Data to use:
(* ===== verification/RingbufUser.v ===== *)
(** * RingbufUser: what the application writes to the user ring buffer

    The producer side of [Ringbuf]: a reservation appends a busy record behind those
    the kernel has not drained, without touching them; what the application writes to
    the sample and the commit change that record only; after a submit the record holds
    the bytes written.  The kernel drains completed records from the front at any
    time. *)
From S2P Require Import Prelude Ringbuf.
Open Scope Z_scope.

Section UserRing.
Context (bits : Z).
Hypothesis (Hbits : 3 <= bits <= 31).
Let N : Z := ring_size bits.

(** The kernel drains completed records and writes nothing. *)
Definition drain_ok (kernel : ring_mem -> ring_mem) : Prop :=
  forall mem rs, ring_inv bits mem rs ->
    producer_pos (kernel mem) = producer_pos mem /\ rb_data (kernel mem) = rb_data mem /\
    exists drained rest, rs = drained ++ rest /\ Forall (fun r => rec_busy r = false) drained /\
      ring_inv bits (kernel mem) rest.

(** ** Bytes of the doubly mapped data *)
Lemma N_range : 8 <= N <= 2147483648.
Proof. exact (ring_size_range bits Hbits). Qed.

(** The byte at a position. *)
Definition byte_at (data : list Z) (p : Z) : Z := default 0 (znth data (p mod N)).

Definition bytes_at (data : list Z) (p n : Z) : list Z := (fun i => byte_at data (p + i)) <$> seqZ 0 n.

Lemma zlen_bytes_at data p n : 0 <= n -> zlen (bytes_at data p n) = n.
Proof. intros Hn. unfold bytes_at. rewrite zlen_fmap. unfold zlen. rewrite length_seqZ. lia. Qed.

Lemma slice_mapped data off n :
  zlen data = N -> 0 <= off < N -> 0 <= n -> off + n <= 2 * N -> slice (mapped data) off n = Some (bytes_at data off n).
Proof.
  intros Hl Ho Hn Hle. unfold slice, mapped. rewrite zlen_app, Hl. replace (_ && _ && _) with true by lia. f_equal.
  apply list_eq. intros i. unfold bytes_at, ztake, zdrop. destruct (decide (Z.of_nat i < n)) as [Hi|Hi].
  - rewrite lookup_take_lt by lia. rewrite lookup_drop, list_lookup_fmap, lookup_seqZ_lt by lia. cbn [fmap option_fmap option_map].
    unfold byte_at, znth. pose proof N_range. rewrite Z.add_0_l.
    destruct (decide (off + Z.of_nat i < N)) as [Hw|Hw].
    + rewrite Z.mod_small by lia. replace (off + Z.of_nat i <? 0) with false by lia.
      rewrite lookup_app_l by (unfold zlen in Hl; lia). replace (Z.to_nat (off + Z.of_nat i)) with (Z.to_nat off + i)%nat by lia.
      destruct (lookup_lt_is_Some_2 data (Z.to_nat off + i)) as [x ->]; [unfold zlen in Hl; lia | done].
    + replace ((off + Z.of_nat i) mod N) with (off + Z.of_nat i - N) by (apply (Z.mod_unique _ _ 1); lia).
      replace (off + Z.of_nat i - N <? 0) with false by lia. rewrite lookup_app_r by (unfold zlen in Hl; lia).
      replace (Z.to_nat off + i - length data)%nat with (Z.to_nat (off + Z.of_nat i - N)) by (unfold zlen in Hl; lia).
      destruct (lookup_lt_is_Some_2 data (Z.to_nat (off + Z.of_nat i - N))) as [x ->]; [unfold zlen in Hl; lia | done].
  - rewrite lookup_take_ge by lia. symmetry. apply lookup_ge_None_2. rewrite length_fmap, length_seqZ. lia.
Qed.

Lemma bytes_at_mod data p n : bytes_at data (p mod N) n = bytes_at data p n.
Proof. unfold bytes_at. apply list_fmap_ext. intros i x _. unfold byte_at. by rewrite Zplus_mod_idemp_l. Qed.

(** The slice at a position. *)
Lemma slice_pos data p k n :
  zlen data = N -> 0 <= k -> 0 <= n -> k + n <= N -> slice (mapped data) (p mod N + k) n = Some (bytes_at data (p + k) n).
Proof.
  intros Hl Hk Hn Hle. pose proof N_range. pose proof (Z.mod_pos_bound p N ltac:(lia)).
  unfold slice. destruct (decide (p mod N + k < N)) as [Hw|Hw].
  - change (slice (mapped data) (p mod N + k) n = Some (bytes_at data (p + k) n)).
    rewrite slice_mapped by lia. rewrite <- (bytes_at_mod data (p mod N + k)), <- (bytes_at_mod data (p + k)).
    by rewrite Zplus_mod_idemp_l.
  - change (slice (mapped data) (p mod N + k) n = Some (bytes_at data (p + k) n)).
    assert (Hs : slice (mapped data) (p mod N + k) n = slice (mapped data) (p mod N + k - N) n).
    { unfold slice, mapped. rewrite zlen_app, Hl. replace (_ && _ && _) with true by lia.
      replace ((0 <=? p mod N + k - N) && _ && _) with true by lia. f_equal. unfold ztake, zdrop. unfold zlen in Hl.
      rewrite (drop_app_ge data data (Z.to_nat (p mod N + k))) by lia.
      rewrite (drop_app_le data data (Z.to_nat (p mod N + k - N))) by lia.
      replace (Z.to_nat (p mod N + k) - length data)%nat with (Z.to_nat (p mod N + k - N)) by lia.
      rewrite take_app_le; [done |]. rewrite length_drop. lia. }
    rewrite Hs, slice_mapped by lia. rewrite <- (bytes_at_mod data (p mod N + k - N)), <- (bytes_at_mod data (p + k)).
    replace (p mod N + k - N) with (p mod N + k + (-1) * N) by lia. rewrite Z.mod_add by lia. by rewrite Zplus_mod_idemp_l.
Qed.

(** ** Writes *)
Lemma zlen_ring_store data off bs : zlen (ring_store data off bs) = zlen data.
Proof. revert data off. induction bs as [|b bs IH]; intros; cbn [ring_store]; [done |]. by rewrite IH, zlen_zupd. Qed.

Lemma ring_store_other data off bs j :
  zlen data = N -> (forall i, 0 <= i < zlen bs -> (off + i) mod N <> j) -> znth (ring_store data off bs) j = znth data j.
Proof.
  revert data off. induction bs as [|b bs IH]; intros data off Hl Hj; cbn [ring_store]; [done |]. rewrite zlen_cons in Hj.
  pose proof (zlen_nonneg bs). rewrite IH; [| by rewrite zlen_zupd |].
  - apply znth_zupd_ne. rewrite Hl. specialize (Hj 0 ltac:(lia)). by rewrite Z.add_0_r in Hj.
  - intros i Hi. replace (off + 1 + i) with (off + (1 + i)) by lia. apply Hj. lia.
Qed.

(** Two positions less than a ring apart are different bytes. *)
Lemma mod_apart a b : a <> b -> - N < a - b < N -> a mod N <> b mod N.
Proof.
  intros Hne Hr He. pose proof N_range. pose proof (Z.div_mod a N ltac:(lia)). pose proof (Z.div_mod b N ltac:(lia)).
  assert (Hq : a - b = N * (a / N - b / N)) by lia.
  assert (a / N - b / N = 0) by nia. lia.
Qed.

Prompt: Nothing should appear in the answer except the lines above from the line with "Lemma slice_pos data" through the line with "assert (Hs : slice", both included, written out exactly.

Result:
Lemma slice_pos data p k n :
  zlen data = N -> 0 <= k -> 0 <= n -> k + n <= N -> slice (mapped data) (p mod N + k) n = Some (bytes_at data (p + k) n).
Proof.
  intros Hl Hk Hn Hle. pose proof N_range. pose proof (Z.mod_pos_bound p N ltac:(lia)).
  unfold slice. destruct (decide (p mod N + k < N)) as [Hw|Hw].
  - change (slice (mapped data) (p mod N + k) n = Some (bytes_at data (p + k) n)).
    rewrite slice_mapped by lia. rewrite <- (bytes_at_mod data (p mod N + k)), <- (bytes_at_mod data (p + k)).
    by rewrite Zplus_mod_idemp_l.
  - change (slice (mapped data) (p mod N + k) n = Some (bytes_at data (p + k) n)).
    assert (Hs : slice (mapped data) (p mod N + k) n = slice (mapped data) (p mod N + k - N) n).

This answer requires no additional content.